More from the Denver Gold Forum
"Among the larger miners, there was the constant drumbeat that profitable operations would come ahead of growth for the sake of growth. To hear 'Our new focus is on mines that make money' makes one wonder what the old focus was: 'Mines that lost money,' perhaps?"We all know that when gold gets back to $1800 an ounce or $1900, the miners – admittedly at the behest of large shareholders – will be out there once again looking for acquisitions. Why are they not looking for acquisitions now, when the market is depressed? Isn't this the time to be buying? A few are, but very few."
"A focus among presenters at the 2013 Denver Gold Forum was on reducing costs in an effort to demonstrate viability. This was reminiscent of the late 1990s. If this is the case, there should be a good opportunity to locate companies with good prospects."

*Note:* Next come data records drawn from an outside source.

(* ===== verification/TaskRoundtrip.v ===== *)
(** * A formatted task reads back as itself

    The parser run on the tree [format_tree] builds reports nothing and gives
    the task again. *)

From S2P Require Import Prelude GoStrings GoRegexp GoTime TaskModel TaskRefs ShellPlaces.
From S2P Require Import ShellFacts TaskYaml TaskParse TaskFormat TaskWf TaskParseFacts.

#[local] Open Scope parse_scope.

(** ** Durations *)

Lemma trim_zero_unit c z s d :
  is_digit c = false -> Ascii.eqb c "." = false -> starts_number (String c "") = false ->
  unit_len z = 0%nat -> z <> "" -> parse_segment z = Some (0, "") ->
  starts_number s = true -> ParseDuration s = Some d ->
  hasSuffix s (String c z) = true ->
  ParseDuration (trimSuffix s z) = Some d /\ starts_number (trimSuffix s z) = true.
Proof.
  intros Hc Hdot Hcs Hz Hne Hzero Hs Hd [t ->]%hasSuffix_split.
  assert (starts_number t = true) as Ht.
  { destruct t as [|x t]; [|done]. simpl in Hs, Hcs. by rewrite Hs in Hcs. }
  replace (t +:+ String c z) with ((t +:+ String c "") +:+ z) in * by (by rewrite sapp_assoc).
  rewrite trimSuffix_app. rewrite sapp_assoc in Hd. split; [by eapply ParseDuration_trim|].
  by destruct t.
Qed.

Lemma shortDuration_parses d : duration_ok d -> ParseDuration (shortDuration d) = Some d.
Proof.
  intros Hd. unfold shortDuration. set (s := duration_String d).
  assert (ParseDuration s = Some d /\ starts_number s = true) as [Hp Hs].
  { split; [by apply ParseDuration_String|apply duration_String_starts; apply Hd]. }
  clearbody s. cbv zeta. set (s1 := if hasSuffix s "m0s" then _ else _).
  assert (ParseDuration s1 = Some d /\ starts_number s1 = true) as [Hp1 Hs1].
  { subst s1. destruct (hasSuffix s "m0s") eqn:E; [|done]. by eapply (trim_zero_unit "m"). }
  clearbody s1. destruct (hasSuffix s1 "h0m") eqn:E; [|done]. by eapply (trim_zero_unit "h").
Qed.

(** ** Mappings the formatter writes *)

(** The content of a mapping, from its keys and values. *)
Definition flat (l : list (string * Node)) : list Node := concat (map (fun '(k, v) => add k v) l).
Definition opt (b : bool) (key : string) (v : Node) : list (string * Node) := if b then [(key, v)] else [].
Definition to_entry (kv : string * Node) : entry := mkEntry (text_node kv.1) kv.2.

Fixpoint kv_get (l : list (string * Node)) (key : string) : option Node :=
  match l with
  | [] => None
  | (k, v) :: l => if k ==s key then Some v else kv_get l key
  end.

Lemma flat_app l1 l2 : flat (l1 ++ l2) = flat l1 ++ flat l2.
Proof. unfold flat. by rewrite map_app, concat_app. Qed.
Lemma add_flat k v : add k v = flat [(k, v)].
Proof. done. Qed.
Lemma add_if_flat b k v : add_if b k v = flat (opt b k v).
Proof. by destruct b. Qed.
Lemma flat_map {A} (f : A -> string * Node) (l : list A) :
  concat (map (fun a => add (f a).1 (f a).2) l) = flat (map f l).
Proof. unfold flat. rewrite map_map. f_equal. apply map_ext. intros a. by destruct (f a). Qed.
(* ===== verification/TaskRenderFacts.v ===== *)
(** * What a rendered task holds

    [ShellQuote] is read by a POSIX shell as its argument, inside whatever
    word it stands in; a rendered text is the text with its references, and
    nothing else, replaced; rendering a well-formed task fails exactly when a
    required input has no value. *)

From S2P Require Import Prelude GoStrings GoRegexp GoTime TaskModel TaskRefs ShellPlaces TaskYaml.
From S2P Require Import TaskParse TaskWf TaskRender.

(** ** One shell word *)

Notation los := list_ascii_of_string.

Lemma los_app a b : los (a +:+ b) = los a ++ los b.
Proof. induction a as [|c a IH]; [done|]. simpl. by rewrite IH. Qed.

Lemma shell_word_mono fuel fuel' s w r :
  shell_word fuel s = Some (w, r) -> (fuel <= fuel')%nat -> shell_word fuel' s = Some (w, r).
Proof.
  revert fuel' s w r. induction fuel as [|fuel IH]; intros fuel' s w r H Hle; [done|].
  destruct fuel' as [|fuel']; [lia|]. cbn [shell_word] in *.
  destruct s as [|c s]; [done|]. destruct (is_word_end c); [done|]. destruct (is_expansion c); [done|].
  destruct (Ascii.eqb c quote_char).
  { destruct (take_quoted s) as [[a b]|]; [|done].
    destruct (shell_word fuel b) as [[w' r']|] eqn:E; [|done]. by rewrite (IH fuel' _ _ _ E) by lia. }
  destruct (Ascii.eqb c "\").
  { destruct s as [|d s]; [done|].
    destruct (shell_word fuel s) as [[w' r']|] eqn:E; [|done]. by rewrite (IH fuel' _ _ _ E) by lia. }
  destruct (shell_word fuel s) as [[w' r']|] eqn:E; [|done]. by rewrite (IH fuel' _ _ _ E) by lia.
Qed.

(** The quotes already open: the shell takes the rest of the quoted value,
    then reads on. *)
Lemma quoted_rest v rest w r fuel :
  shell_word fuel rest = Some (w, r) ->
  exists a b w', take_quoted (los (replaceByte v quote_char "'\''") ++ quote_char :: rest) = Some (a, b) /\
    shell_word (fuel + 2 * String.length v) b = Some (w', r) /\ a ++ w' = los v ++ w.
Proof.
  intros Hrest. induction v as [|c v IH].
  { exists [], rest, w. split_and!; [done|by rewrite Nat.add_0_r|done]. }
  destruct IH as (a & b & w' & Ht & Hw & E). cbn [replaceByte]. destruct (Ascii.eqb_spec c quote_char) as [->|Hc].
  - exists [], (["\"%char; quote_char; quote_char] ++ los (replaceByte v quote_char "'\''") ++ quote_char :: rest),
      (quote_char :: a ++ w'). split_and!; [done| |by rewrite E].
    simpl String.length. replace (fuel + 2 * S (String.length v))%nat with (S (S (fuel + 2 * String.length v))) by lia.
    set (F := (fuel + 2 * String.length v)%nat) in *.
    assert (Hq : forall f x, shell_word (S f) (quote_char :: x) =
      match take_quoted x with
      | None => None
      | Some (a, b) => (fun '(w, r) => (a ++ w, r)) <$> shell_word f b
      end) by done.
    assert (Hb : forall f d x, shell_word (S f) ("\"%char :: d :: x) =
      ((fun '(w, r) => (d :: w, r)) <$> shell_word f x)) by done.
    cbn [app]. rewrite Hb, Hq, Ht, Hw. done.
  - exists (c :: a), b, w'. simpl String.length. split_and!.
    + cbn [los app take_quoted]. apply Ascii.eqb_neq in Hc. rewrite Hc.
      cbn [los app take_quoted]. by rewrite Ht.
    + eapply shell_word_mono; [exact Hw|lia].
    + simpl. by rewrite E.
Qed.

"The overriding theme of the Denver Gold event could be politely summarized as an industry in transition, less politely, in decline. The major miners are rationalizing operations, reshaping and recalibrating their companies, 'getting smarter,' and focusing on all-in sustaining costs and cash flow while cutting dividends. This means shutting down or selling marginal operations, cutting production, high grading, slowing development and in many cases eliminating exploration. We know where this will lead – the eventual acquisition of profitable deposits, as well as a few desperation mergers."Although the focus on earnings is a positive development, it was tough to come away with a real reason to pony up some cash and buy many of the larger companies. There were, of course, a few exceptions."

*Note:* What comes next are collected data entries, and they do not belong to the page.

(* ===== verification/ClusterFSM.v ===== *)
(** * The replicated state machine (internal/cluster/types.go, raft_fsm.go)

    The records of a cluster, and the state machine every manager runs over
    the Raft log.  The
    JSON of [encoding/json] is the interface [Codec]; the clock and the log
    index are arguments; the callbacks [Apply] starts in goroutines are
    listed. *)

From S2P Require Import Prelude GoStrings GoTime.

(** ** Records *)

Definition RoleVoter : string := "voter".
Definition RoleNonVoter : string := "nonvoter".
Definition KindManager : string := "manager".
Definition KindAgent : string := "agent".
Definition StatusOnline : string := "online".
Definition StatusSuspect : string := "suspect".
Definition StatusOffline : string := "offline".
Definition StatusJoining : string := "joining".

Record Node : Type := mkNode {
  nd_ID : string;
  nd_Name : string;
  nd_APIAddress : string;
  nd_GRPCAddress : string;
  nd_Addresses : option (list string);
  nd_Role : string;
  nd_Kind : string;
  nd_Status : string;
  nd_Labels : option (gmap string string);
  nd_JoinedAt : Time;
  nd_LastSeen : Time;
}.

(** A record from before [Kind] existed carries none and is a manager. *)
Definition IsManager (n : Node) : bool := (nd_Kind n ==s "") || (nd_Kind n ==s KindManager).

Record AdminAccount : Type := mkAdminAccount {
  ac_Username : string;
  ac_Password : string;
  ac_TOTPSecret : string;
  ac_UpdatedAt : Z;
}.

Record ClusterState : Type := mkClusterState {
  cs_Name : string;
  cs_Nodes : gmap string Node;
  cs_Config : gmap string string;
  cs_Accounts : gmap string AdminAccount;
  cs_RecoveryCodes : gmap string (list string);
}.

Definition CmdAddNode : Z := 1.
Definition CmdRemoveNode : Z := 2.
Definition CmdUpdateNode : Z := 3.
Definition CmdSetConfig : Z := 4.
Definition CmdDeleteConfig : Z := 5.
Definition CmdSetAccount : Z := 6.
Definition CmdDeleteAccount : Z := 7.
Definition CmdDisband : Z := 8.
Definition CmdSetRecoveryCodes : Z := 9.

(** [Value] is raw JSON. *)
Record Command : Type := mkCommand { cmd_Type : Z; cmd_Key : string; cmd_Value : string }.

(** A snapshot as decoded: a map the document leaves out is nil. *)
Record Snapshot : Type := mkSnapshot {
  sn_Name : string;
  sn_Nodes : option (gmap string Node);
  sn_Config : option (gmap string string);
  sn_Accounts : option (gmap string AdminAccount);
  sn_RecoveryCodes : option (gmap string (list string));
}.

(** [json.Marshal] and [json.Unmarshal] of a type: [None] is an error. *)
Class Codec (A : Type) : Type := {
  json_marshal : A -> option string;
  json_unmarshal : string -> option A;
}.

(** ** The machine *)

Record FSM : Type := mkFSM {
  fsm_state : ClusterState;
  fsm_onDisband : bool;        (* whether the callbacks are registered *)
  fsm_onConfigChange : bool;
  fsm_replayUpTo : Z;          (* uint64 *)
}.

Definition NewFSM : FSM := mkFSM (mkClusterState "" ∅ ∅ ∅ ∅) false false 0.
Definition SetOnDisband (f : FSM) : FSM :=
  mkFSM (fsm_state f) true (fsm_onConfigChange f) (fsm_replayUpTo f).
Definition SetOnConfigChange (f : FSM) : FSM :=
  mkFSM (fsm_state f) (fsm_onDisband f) true (fsm_replayUpTo f).
Definition SetReplayThreshold (f : FSM) (idx : Z) : FSM :=
  mkFSM (fsm_state f) (fsm_onDisband f) (fsm_onConfigChange f) idx.

Definition with_state (f : FSM) (s : ClusterState) : FSM :=
  mkFSM s (fsm_onDisband f) (fsm_onConfigChange f) (fsm_replayUpTo f).

(** A callback run in a goroutine. *)
Inductive Callback : Type :=
| OnDisband (fromNodeID : string)
| OnConfigChange (key : string).

(** What [Apply] returns to the proposer. *)
Inductive ApplyError : Type :=
| ErrUnmarshalCommand
| ErrUnmarshalValue
| ErrUnknownCommand (t : Z).

Definition configChanged (f : FSM) (key : string) : list Callback :=
  if fsm_onConfigChange f then [OnConfigChange key] else [].

Definition set_nodes (s : ClusterState) (m : gmap string Node) : ClusterState :=
  mkClusterState (cs_Name s) m (cs_Config s) (cs_Accounts s) (cs_RecoveryCodes s).
Definition set_config (s : ClusterState) (m : gmap string string) : ClusterState :=
  mkClusterState (cs_Name s) (cs_Nodes s) m (cs_Accounts s) (cs_RecoveryCodes s).
Definition set_accounts (s : ClusterState) (m : gmap string AdminAccount) : ClusterState :=
  mkClusterState (cs_Name s) (cs_Nodes s) (cs_Config s) m (cs_RecoveryCodes s).
Definition set_recovery (s : ClusterState) (m : gmap string (list string)) : ClusterState :=
  mkClusterState (cs_Name s) (cs_Nodes s) (cs_Config s) (cs_Accounts s) m.

(** The fields of an update that are given, over the record there is. *)
Definition merge_node (existing update : Node) (now : Time) : Node :=
  let pick (u e : string) := if u ==s "" then e else u in
  mkNode (nd_ID existing) (nd_Name existing)
    (pick (nd_APIAddress update) (nd_APIAddress existing))
    (pick (nd_GRPCAddress update) (nd_GRPCAddress existing))
    (match nd_Addresses update with Some a => Some a | None => nd_Addresses existing end)
    (pick (nd_Role update) (nd_Role existing))
    (pick (nd_Kind update) (nd_Kind existing))
    (pick (nd_Status update) (nd_Status existing))
    (match nd_Labels update with Some l => Some l | None => nd_Labels existing end)
    (nd_JoinedAt existing)
    (if negb (IsZero (nd_LastSeen update)) then nd_LastSeen update
     else if (nd_Status update ==s StatusOnline) || (nd_Status update ==s "") then now
     else nd_LastSeen existing).

Section Machine.
Context `{Codec Command, Codec Node, Codec string, Codec AdminAccount, Codec (list string)}.

(** One command on the state: its answer, and the callbacks it starts. *)
Definition apply_command (f : FSM) (index : Z) (cmd : Command) (now : Time)
    : FSM * result ApplyError unit * list Callback :=
  let s := fsm_state f in
  let done s := (with_state f s, Ok tt, []) in
  let bad := (f, Err ErrUnmarshalValue, []) in
  if cmd_Type cmd =? CmdAddNode then
    match json_unmarshal (cmd_Value cmd) with
    | None => bad
    | Some node => done (set_nodes s (<[nd_ID node := node]> (cs_Nodes s)))
    end
  else if cmd_Type cmd =? CmdRemoveNode then
    done (set_nodes s (delete (cmd_Key cmd) (cs_Nodes s)))
  else if cmd_Type cmd =? CmdUpdateNode then
    match json_unmarshal (cmd_Value cmd) with
    | None => bad
    | Some update =>
        match cs_Nodes s !! nd_ID update with
        | None => done s
        | Some existing =>
            done (set_nodes s (<[nd_ID update := merge_node existing update now]> (cs_Nodes s)))
        end
    end
  else if cmd_Type cmd =? CmdSetConfig then
    match json_unmarshal (cmd_Value cmd) with
    | None => bad
    | Some val =>
        (with_state f (set_config s (<[cmd_Key cmd := val]> (cs_Config s))), Ok tt,
         configChanged f (cmd_Key cmd))
    end
  else if cmd_Type cmd =? CmdDeleteConfig then
    (with_state f (set_config s (delete (cmd_Key cmd) (cs_Config s))), Ok tt,
     configChanged f (cmd_Key cmd))
  else if cmd_Type cmd =? CmdSetAccount then
    match json_unmarshal (cmd_Value cmd) with
    | None => bad
    | Some acct => done (set_accounts s (<[ac_Username acct := acct]> (cs_Accounts s)))
    end
  else if cmd_Type cmd =? CmdDeleteAccount then
    done (set_accounts s (delete (cmd_Key cmd) (cs_Accounts s)))
  else if cmd_Type cmd =? CmdSetRecoveryCodes then
    match json_unmarshal (cmd_Value cmd) with
    | None => bad
    | Some codes =>
        done (set_recovery s
          (match codes with
           | [] => delete (cmd_Key cmd) (cs_RecoveryCodes s)
           | _ => <[cmd_Key cmd := codes]> (cs_RecoveryCodes s)
           end))
    end
  else if cmd_Type cmd =? CmdDisband then
    if (0 <? fsm_replayUpTo f) && (index <=? fsm_replayUpTo f) then (f, Ok tt, [])
    else (f, Ok tt, if fsm_onDisband f then [OnDisband (cmd_Key cmd)] else [])
  else (f, Err (ErrUnknownCommand (cmd_Type cmd)), []).

(** [Apply]: one entry of the log. *)
Definition Apply (f : FSM) (index : Z) (data : string) (now : Time)
    : FSM * result ApplyError unit * list Callback :=
  match json_unmarshal data with
  | None => (f, Err ErrUnmarshalCommand, [])
  | Some cmd => apply_command f index cmd now
  end.

(** The log applied in order, the clock read at each entry. *)
Fixpoint replay (f : FSM) (log : list (Z * string)) (clock : nat -> Time)
    : FSM * list (result ApplyError unit) * list Callback :=
  match log with
  | [] => (f, [], [])
  | (index, data) :: log =>
      let '(f, r, cbs) := Apply f index data (clock 0%nat) in
      let '(f, rs, cbs') := replay f log (fun n => clock (S n)) in
      (f, r :: rs, cbs ++ cbs')
  end.
End Machine.

Section Snapshots.
Context `{Codec Snapshot}.

Definition snapshot_of (s : ClusterState) : Snapshot :=
  mkSnapshot (cs_Name s) (Some (cs_Nodes s)) (Some (cs_Config s)) (Some (cs_Accounts s))
    (Some (cs_RecoveryCodes s)).

(** [Snapshot]: the bytes, or no snapshot when the state does not encode. *)
Definition TakeSnapshot (f : FSM) : option string := json_marshal (snapshot_of (fsm_state f)).

(** [Restore]: a map left out becomes an empty one. *)
Definition Restore (f : FSM) (data : string) : option (FSM * list Callback) :=
  match json_unmarshal data with
  | None => None
  | Some sn =>
      Some (with_state f (mkClusterState (sn_Name sn) (default ∅ (sn_Nodes sn)) (default ∅ (sn_Config sn))
              (default ∅ (sn_Accounts sn)) (default ∅ (sn_RecoveryCodes sn))),
            configChanged f "")
  end.
End Snapshots.

(** ** Reading *)

(** The copies share nothing the machine changes: the state itself. *)
Definition GetState (f : FSM) : ClusterState := fsm_state f.
Definition GetRecoveryCodes (f : FSM) (username : string) : option (list string) :=
  cs_RecoveryCodes (fsm_state f) !! username.
Definition GetNode (f : FSM) (id : string) : option Node := cs_Nodes (fsm_state f) !! id.
Definition GetConfigValue (f : FSM) (key : string) : option string := cs_Config (fsm_state f) !! key.
Definition ConfigWithPrefix (f : FSM) (prefix : string) : gmap string string :=
  filter (fun kv => hasPrefix kv.1 prefix = true) (cs_Config (fsm_state f)).
Definition GetAccount (f : FSM) (username : string) : option AdminAccount :=
  cs_Accounts (fsm_state f) !! username.

(** ** Addresses

    [net.SplitHostPort] (the host, or [None] for its error) and the canonical
    text of [net.ParseIP] ([None] for no IP) are parameters. *)
Section Addresses.
Variable SplitHostPort : string -> option string.
Variable ParseIP_String : string -> option string.

Fixpoint add_new (out l : list string) : list string :=
  match l with
  | [] => out
  | a :: l => add_new (if slices_contains out a then out else out ++ [a]) l
  end.

Definition AllAddresses (n : Node) : list string :=
  let first :=
    match SplitHostPort (nd_GRPCAddress n) with
    | Some host => if host ==s "" then [] else [default host (ParseIP_String host)]
    | None => []
    end in
  add_new first (default [] (nd_Addresses n)).
End Addresses.

(** ** Codecs for the examples

    A command or value whose text stands for itself, read back from a table. *)
Definition table_codec {A} `{EqDecision A} (l : list (string * A)) : Codec A := {|
  json_marshal a := fst <$> List.find (fun p => bool_decide (p.2 = a)) l;
  json_unmarshal s := snd <$> List.find (fun p => String.eqb p.1 s) l;
|}.

#[export] Instance Node_eq_dec : EqDecision Node.
Proof. solve_decision. Defined.
#[export] Instance AdminAccount_eq_dec : EqDecision AdminAccount.
Proof. solve_decision. Defined.
#[export] Instance ClusterState_eq_dec : EqDecision ClusterState.
Proof. solve_decision. Defined.
#[export] Instance Command_eq_dec : EqDecision Command.
Proof. solve_decision. Defined.
#[export] Instance Snapshot_eq_dec : EqDecision Snapshot.
Proof. solve_decision. Defined.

"I came away rather optimistic that we will see a number of discoveries develop into economic deposits over the next few years. There are some solid professionals diligently working through the process of turning geochemical anomalies into profitable mineral deposits, a few of which will be significantly profitable. The hurdles between an anomaly and proven deposit include metallurgy, strip ratio and geology, plus infrastructure, jurisdiction and social and environmental realities. To this list we need to add the ever-increasing time required to execute the most basic of work programs, coupled with the lack of shareholder patience and knowledge about exploration and mining. We should expect many prospects and companies to fall by the wayside, while a few manage to survive."In addition to the obstacles noted above, the industry is faced with a difficult financing environment for such speculative endeavors. The high-volume, fast-money hedge funds and retail are, for the most part, burned out and licking their wounds. There is, however, a new source of capital entering the mining sector that is, as yet, untainted by the sector's previous excesses. Value funds see this as a down-beaten sector that could offer a bargain based on the lowered price-earnings ratios, technical reports and other financial metrics. I also noted a marked increase in private equity investors who claim to be seeking significant participation in mining ventures and activist roles on company boards. I suspect that if these new groups are extremely diligent in their research, they will do well as the mining companies come looking for assets in the future and the few stellar assets come into production."My intention was to come away from the two shows with at least one new company to add to the EI list – prices are down after all. The criteria were pretty straightforward: a simple, inexpensive operation that offered above average profitability and good exploration upside in a relatively stable jurisdiction managed by a competent group that can see the goal line. I was successful."
"High grade/high margin was a key theme – no surprise here with a focus on smaller high IRR deposits that have easier permitting runways and low capital expenditure (capex) requirements."
"Key attributes included capital allocation discipline, demonstrating strong leadership, presenting a coherent strategy (and sticking to it) and focusing on increasing value of the business on a per share basis," said Gray.
"We asked a number of companies if drilling costs had come down and the response ranged from 10-30% reductions. Despite these savings, the majority of the companies were sticking with the same exploration budget, but drilling more meters for fewer Dollars. The main reason for the decline in drill costs relates to the lack of financing for juniors that has resulted in few rigs active for the drilling companies and much more competitive pricing."